_Instructions for the task_
The data are to be restated in full, exactly as presented.

### Recorded data

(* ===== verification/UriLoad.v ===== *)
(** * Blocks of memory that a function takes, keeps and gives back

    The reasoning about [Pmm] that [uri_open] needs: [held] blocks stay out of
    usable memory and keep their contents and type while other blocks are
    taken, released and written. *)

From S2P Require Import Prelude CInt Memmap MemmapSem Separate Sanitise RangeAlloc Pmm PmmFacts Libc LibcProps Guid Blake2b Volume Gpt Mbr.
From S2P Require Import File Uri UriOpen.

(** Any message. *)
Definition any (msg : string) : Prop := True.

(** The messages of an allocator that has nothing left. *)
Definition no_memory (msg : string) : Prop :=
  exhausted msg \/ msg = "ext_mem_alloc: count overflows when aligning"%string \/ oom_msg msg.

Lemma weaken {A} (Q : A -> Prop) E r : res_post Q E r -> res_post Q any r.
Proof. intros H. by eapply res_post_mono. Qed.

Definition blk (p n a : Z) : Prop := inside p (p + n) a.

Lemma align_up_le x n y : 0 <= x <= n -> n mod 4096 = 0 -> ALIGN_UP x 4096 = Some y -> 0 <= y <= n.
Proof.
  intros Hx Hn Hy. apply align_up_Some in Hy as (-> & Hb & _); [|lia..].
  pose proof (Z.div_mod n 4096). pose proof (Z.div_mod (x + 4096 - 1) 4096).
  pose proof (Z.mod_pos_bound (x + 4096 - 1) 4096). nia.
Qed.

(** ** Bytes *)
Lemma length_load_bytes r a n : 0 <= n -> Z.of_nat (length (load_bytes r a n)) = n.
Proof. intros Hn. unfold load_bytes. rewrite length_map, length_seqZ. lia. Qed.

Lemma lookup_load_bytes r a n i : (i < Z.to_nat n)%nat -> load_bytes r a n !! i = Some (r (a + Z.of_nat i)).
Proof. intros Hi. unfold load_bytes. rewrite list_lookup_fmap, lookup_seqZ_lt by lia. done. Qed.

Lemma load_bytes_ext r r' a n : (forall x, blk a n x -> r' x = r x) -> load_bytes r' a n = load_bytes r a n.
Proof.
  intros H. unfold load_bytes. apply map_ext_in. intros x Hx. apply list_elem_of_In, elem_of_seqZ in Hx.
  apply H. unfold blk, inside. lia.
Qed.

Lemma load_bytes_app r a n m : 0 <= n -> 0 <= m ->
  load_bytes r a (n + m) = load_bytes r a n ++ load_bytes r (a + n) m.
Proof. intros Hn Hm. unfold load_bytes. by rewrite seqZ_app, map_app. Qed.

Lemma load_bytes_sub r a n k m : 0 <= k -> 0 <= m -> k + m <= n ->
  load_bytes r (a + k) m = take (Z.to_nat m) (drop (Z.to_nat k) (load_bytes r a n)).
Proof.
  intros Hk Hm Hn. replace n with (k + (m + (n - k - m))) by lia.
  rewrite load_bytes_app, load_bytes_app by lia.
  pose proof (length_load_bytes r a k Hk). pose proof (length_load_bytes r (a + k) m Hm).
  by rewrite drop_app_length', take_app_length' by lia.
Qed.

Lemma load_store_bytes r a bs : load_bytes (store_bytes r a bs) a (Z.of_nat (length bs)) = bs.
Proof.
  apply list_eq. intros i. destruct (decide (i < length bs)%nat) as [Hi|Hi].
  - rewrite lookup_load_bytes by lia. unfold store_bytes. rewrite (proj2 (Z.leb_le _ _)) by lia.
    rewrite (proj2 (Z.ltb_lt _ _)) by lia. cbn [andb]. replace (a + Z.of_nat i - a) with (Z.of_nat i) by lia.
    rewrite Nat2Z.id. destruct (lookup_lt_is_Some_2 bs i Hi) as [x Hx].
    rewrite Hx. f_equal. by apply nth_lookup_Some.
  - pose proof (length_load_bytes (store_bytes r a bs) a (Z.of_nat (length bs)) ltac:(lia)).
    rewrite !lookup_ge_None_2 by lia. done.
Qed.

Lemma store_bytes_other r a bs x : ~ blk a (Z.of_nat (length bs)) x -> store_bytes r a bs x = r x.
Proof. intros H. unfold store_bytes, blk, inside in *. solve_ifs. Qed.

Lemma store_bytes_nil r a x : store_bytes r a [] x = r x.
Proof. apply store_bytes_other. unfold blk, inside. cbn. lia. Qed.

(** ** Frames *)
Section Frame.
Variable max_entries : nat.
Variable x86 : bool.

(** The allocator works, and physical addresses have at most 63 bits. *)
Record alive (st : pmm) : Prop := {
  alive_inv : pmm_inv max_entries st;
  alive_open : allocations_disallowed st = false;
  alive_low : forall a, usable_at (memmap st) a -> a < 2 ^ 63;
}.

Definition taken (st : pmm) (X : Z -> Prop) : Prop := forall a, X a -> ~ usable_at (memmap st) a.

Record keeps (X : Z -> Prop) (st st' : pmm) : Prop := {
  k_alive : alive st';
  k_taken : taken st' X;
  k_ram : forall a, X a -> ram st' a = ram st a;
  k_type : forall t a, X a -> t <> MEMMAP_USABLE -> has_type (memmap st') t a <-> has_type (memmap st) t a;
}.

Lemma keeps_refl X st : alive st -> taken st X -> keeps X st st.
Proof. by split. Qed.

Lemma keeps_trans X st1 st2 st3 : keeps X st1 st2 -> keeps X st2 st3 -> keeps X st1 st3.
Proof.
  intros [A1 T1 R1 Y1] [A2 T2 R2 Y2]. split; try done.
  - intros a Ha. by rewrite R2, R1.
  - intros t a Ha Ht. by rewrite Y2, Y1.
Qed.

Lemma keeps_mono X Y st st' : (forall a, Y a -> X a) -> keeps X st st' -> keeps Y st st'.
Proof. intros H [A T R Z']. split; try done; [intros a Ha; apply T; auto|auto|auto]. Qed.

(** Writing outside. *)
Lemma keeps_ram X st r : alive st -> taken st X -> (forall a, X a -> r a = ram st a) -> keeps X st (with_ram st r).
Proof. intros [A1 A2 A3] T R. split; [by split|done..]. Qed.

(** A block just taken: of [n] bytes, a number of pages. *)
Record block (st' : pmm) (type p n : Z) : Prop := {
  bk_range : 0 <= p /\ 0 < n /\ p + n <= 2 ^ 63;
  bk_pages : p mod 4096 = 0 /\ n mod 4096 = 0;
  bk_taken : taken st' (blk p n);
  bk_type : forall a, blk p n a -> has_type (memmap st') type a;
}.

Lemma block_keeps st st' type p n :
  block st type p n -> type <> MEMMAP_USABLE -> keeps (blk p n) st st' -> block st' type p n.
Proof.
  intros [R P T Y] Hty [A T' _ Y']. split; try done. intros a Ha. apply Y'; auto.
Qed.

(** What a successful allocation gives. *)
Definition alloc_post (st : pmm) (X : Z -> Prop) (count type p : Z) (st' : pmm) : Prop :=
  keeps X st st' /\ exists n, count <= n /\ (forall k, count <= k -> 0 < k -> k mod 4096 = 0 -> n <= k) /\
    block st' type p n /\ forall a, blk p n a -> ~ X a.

######

_Result_
(* ===== verification/UriLoad.v ===== *)
(** * Blocks of memory that a function takes, keeps and gives back

    The reasoning about [Pmm] that [uri_open] needs: [held] blocks stay out of
    usable memory and keep their contents and type while other blocks are
    taken, released and written. *)

From S2P Require Import Prelude CInt Memmap MemmapSem Separate Sanitise RangeAlloc Pmm PmmFacts Libc LibcProps Guid Blake2b Volume Gpt Mbr.
From S2P Require Import File Uri UriOpen.

(** Any message. *)
Definition any (msg : string) : Prop := True.

(** The messages of an allocator that has nothing left. *)
Definition no_memory (msg : string) : Prop :=
  exhausted msg \/ msg = "ext_mem_alloc: count overflows when aligning"%string \/ oom_msg msg.

Lemma weaken {A} (Q : A -> Prop) E r : res_post Q E r -> res_post Q any r.
Proof. intros H. by eapply res_post_mono. Qed.

Definition blk (p n a : Z) : Prop := inside p (p + n) a.

Lemma align_up_le x n y : 0 <= x <= n -> n mod 4096 = 0 -> ALIGN_UP x 4096 = Some y -> 0 <= y <= n.
Proof.
  intros Hx Hn Hy. apply align_up_Some in Hy as (-> & Hb & _); [|lia..].
  pose proof (Z.div_mod n 4096). pose proof (Z.div_mod (x + 4096 - 1) 4096).
  pose proof (Z.mod_pos_bound (x + 4096 - 1) 4096). nia.
Qed.

(** ** Bytes *)
Lemma length_load_bytes r a n : 0 <= n -> Z.of_nat (length (load_bytes r a n)) = n.
Proof. intros Hn. unfold load_bytes. rewrite length_map, length_seqZ. lia. Qed.

Lemma lookup_load_bytes r a n i : (i < Z.to_nat n)%nat -> load_bytes r a n !! i = Some (r (a + Z.of_nat i)).
Proof. intros Hi. unfold load_bytes. rewrite list_lookup_fmap, lookup_seqZ_lt by lia. done. Qed.

Lemma load_bytes_ext r r' a n : (forall x, blk a n x -> r' x = r x) -> load_bytes r' a n = load_bytes r a n.
Proof.
  intros H. unfold load_bytes. apply map_ext_in. intros x Hx. apply list_elem_of_In, elem_of_seqZ in Hx.
  apply H. unfold blk, inside. lia.
Qed.

Lemma load_bytes_app r a n m : 0 <= n -> 0 <= m ->
  load_bytes r a (n + m) = load_bytes r a n ++ load_bytes r (a + n) m.
Proof. intros Hn Hm. unfold load_bytes. by rewrite seqZ_app, map_app. Qed.

Lemma load_bytes_sub r a n k m : 0 <= k -> 0 <= m -> k + m <= n ->
  load_bytes r (a + k) m = take (Z.to_nat m) (drop (Z.to_nat k) (load_bytes r a n)).
Proof.
  intros Hk Hm Hn. replace n with (k + (m + (n - k - m))) by lia.
  rewrite load_bytes_app, load_bytes_app by lia.
  pose proof (length_load_bytes r a k Hk). pose proof (length_load_bytes r (a + k) m Hm).
  by rewrite drop_app_length', take_app_length' by lia.
Qed.

Lemma load_store_bytes r a bs : load_bytes (store_bytes r a bs) a (Z.of_nat (length bs)) = bs.
Proof.
  apply list_eq. intros i. destruct (decide (i < length bs)%nat) as [Hi|Hi].
  - rewrite lookup_load_bytes by lia. unfold store_bytes. rewrite (proj2 (Z.leb_le _ _)) by lia.
    rewrite (proj2 (Z.ltb_lt _ _)) by lia. cbn [andb]. replace (a + Z.of_nat i - a) with (Z.of_nat i) by lia.
    rewrite Nat2Z.id. destruct (lookup_lt_is_Some_2 bs i Hi) as [x Hx].
    rewrite Hx. f_equal. by apply nth_lookup_Some.
  - pose proof (length_load_bytes (store_bytes r a bs) a (Z.of_nat (length bs)) ltac:(lia)).
    rewrite !lookup_ge_None_2 by lia. done.
Qed.

Lemma store_bytes_other r a bs x : ~ blk a (Z.of_nat (length bs)) x -> store_bytes r a bs x = r x.
Proof. intros H. unfold store_bytes, blk, inside in *. solve_ifs. Qed.

Lemma store_bytes_nil r a x : store_bytes r a [] x = r x.
Proof. apply store_bytes_other. unfold blk, inside. cbn. lia. Qed.

(** ** Frames *)
Section Frame.
Variable max_entries : nat.
Variable x86 : bool.

(** The allocator works, and physical addresses have at most 63 bits. *)
Record alive (st : pmm) : Prop := {
  alive_inv : pmm_inv max_entries st;
  alive_open : allocations_disallowed st = false;
  alive_low : forall a, usable_at (memmap st) a -> a < 2 ^ 63;
}.

Definition taken (st : pmm) (X : Z -> Prop) : Prop := forall a, X a -> ~ usable_at (memmap st) a.

Record keeps (X : Z -> Prop) (st st' : pmm) : Prop := {
  k_alive : alive st';
  k_taken : taken st' X;
  k_ram : forall a, X a -> ram st' a = ram st a;
  k_type : forall t a, X a -> t <> MEMMAP_USABLE -> has_type (memmap st') t a <-> has_type (memmap st) t a;
}.

Lemma keeps_refl X st : alive st -> taken st X -> keeps X st st.
Proof. by split. Qed.

Lemma keeps_trans X st1 st2 st3 : keeps X st1 st2 -> keeps X st2 st3 -> keeps X st1 st3.
Proof.
  intros [A1 T1 R1 Y1] [A2 T2 R2 Y2]. split; try done.
  - intros a Ha. by rewrite R2, R1.
  - intros t a Ha Ht. by rewrite Y2, Y1.
Qed.

Lemma keeps_mono X Y st st' : (forall a, Y a -> X a) -> keeps X st st' -> keeps Y st st'.
Proof. intros H [A T R Z']. split; try done; [intros a Ha; apply T; auto|auto|auto]. Qed.

(** Writing outside. *)
Lemma keeps_ram X st r : alive st -> taken st X -> (forall a, X a -> r a = ram st a) -> keeps X st (with_ram st r).
Proof. intros [A1 A2 A3] T R. split; [by split|done..]. Qed.

(** A block just taken: of [n] bytes, a number of pages. *)
Record block (st' : pmm) (type p n : Z) : Prop := {
  bk_range : 0 <= p /\ 0 < n /\ p + n <= 2 ^ 63;
  bk_pages : p mod 4096 = 0 /\ n mod 4096 = 0;
  bk_taken : taken st' (blk p n);
  bk_type : forall a, blk p n a -> has_type (memmap st') type a;
}.

Lemma block_keeps st st' type p n :
  block st type p n -> type <> MEMMAP_USABLE -> keeps (blk p n) st st' -> block st' type p n.
Proof.
  intros [R P T Y] Hty [A T' _ Y']. split; try done. intros a Ha. apply Y'; auto.
Qed.

(** What a successful allocation gives. *)
Definition alloc_post (st : pmm) (X : Z -> Prop) (count type p : Z) (st' : pmm) : Prop :=
  keeps X st st' /\ exists n, count <= n /\ (forall k, count <= k -> 0 < k -> k mod 4096 = 0 -> n <= k) /\
    block st' type p n /\ forall a, blk p n a -> ~ X a.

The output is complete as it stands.